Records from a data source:
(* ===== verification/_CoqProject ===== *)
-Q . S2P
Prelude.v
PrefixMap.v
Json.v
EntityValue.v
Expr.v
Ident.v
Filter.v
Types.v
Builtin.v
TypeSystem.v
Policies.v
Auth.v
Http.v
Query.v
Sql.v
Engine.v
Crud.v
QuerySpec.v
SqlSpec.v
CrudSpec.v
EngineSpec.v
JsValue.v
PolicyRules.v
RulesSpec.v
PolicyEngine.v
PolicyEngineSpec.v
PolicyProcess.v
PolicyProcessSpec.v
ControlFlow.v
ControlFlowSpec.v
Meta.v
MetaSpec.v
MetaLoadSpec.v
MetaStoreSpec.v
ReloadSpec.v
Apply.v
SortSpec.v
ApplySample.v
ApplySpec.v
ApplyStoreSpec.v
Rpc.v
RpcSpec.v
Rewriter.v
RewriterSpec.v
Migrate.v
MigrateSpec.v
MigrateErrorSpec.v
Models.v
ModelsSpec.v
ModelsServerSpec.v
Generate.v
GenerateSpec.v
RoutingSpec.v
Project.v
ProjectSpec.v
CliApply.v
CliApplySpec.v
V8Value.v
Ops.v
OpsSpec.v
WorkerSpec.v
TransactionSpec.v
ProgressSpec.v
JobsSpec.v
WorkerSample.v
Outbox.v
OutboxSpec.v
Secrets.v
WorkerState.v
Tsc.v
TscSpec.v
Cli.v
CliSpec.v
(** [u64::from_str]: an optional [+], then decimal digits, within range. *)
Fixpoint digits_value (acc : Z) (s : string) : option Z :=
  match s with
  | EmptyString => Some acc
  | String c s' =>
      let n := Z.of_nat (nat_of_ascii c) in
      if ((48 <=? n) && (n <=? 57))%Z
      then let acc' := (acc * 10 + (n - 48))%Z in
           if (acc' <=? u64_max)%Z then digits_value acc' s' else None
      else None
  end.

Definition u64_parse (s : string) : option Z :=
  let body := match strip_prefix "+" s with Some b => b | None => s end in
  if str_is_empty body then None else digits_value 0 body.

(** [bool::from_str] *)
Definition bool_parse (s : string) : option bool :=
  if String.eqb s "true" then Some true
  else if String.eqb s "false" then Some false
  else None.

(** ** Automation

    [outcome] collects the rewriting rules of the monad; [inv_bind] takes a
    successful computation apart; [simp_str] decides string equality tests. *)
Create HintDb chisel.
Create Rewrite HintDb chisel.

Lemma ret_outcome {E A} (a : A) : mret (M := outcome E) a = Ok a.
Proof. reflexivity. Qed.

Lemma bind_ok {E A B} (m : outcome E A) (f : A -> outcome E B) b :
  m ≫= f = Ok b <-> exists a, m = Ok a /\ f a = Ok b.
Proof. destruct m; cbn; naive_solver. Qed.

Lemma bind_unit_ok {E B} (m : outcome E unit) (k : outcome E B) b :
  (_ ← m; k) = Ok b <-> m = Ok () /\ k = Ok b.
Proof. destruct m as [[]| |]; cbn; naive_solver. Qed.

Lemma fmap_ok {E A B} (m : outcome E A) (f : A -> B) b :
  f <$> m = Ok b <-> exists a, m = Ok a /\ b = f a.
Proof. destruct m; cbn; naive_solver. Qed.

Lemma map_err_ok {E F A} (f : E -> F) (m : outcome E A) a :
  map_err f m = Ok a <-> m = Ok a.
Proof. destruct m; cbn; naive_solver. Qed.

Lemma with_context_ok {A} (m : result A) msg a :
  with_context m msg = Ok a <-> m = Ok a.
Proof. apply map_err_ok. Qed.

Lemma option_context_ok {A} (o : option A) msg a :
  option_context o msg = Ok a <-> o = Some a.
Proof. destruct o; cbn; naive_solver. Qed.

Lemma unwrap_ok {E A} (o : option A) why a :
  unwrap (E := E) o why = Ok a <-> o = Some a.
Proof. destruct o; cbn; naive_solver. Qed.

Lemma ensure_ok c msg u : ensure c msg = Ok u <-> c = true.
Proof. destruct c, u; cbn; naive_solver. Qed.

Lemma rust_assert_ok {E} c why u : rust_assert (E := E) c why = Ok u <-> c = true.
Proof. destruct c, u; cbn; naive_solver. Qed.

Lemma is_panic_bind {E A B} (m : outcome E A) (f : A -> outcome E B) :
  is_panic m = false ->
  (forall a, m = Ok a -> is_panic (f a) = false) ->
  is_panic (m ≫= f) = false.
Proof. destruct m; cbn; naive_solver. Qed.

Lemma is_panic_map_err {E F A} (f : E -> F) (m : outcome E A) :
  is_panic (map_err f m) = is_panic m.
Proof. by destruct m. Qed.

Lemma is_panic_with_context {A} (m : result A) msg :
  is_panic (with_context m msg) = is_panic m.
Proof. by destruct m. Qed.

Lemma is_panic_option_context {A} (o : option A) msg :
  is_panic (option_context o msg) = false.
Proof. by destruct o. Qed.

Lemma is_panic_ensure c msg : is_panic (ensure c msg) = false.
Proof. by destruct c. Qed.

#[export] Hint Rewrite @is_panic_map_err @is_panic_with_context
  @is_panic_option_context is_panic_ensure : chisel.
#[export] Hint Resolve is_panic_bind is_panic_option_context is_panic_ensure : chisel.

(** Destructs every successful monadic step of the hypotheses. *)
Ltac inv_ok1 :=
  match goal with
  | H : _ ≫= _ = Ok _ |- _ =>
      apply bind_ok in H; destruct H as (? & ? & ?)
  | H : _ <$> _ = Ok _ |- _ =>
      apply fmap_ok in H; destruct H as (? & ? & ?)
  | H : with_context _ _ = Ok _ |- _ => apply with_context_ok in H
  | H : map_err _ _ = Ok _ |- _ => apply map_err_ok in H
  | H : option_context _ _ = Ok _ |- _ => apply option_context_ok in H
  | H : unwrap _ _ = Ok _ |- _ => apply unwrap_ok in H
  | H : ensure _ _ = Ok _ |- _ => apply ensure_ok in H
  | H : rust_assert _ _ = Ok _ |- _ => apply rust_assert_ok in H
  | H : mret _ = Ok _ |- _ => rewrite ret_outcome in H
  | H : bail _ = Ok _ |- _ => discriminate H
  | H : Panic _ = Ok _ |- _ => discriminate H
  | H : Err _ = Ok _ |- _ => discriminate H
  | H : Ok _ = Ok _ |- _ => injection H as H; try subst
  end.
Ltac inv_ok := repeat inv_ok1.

EXERCISE DIRECTIONS: State how many lines in the records above contain the word "discriminate", and give only that number.

ANSWER FOR THIS EXERCISE: 3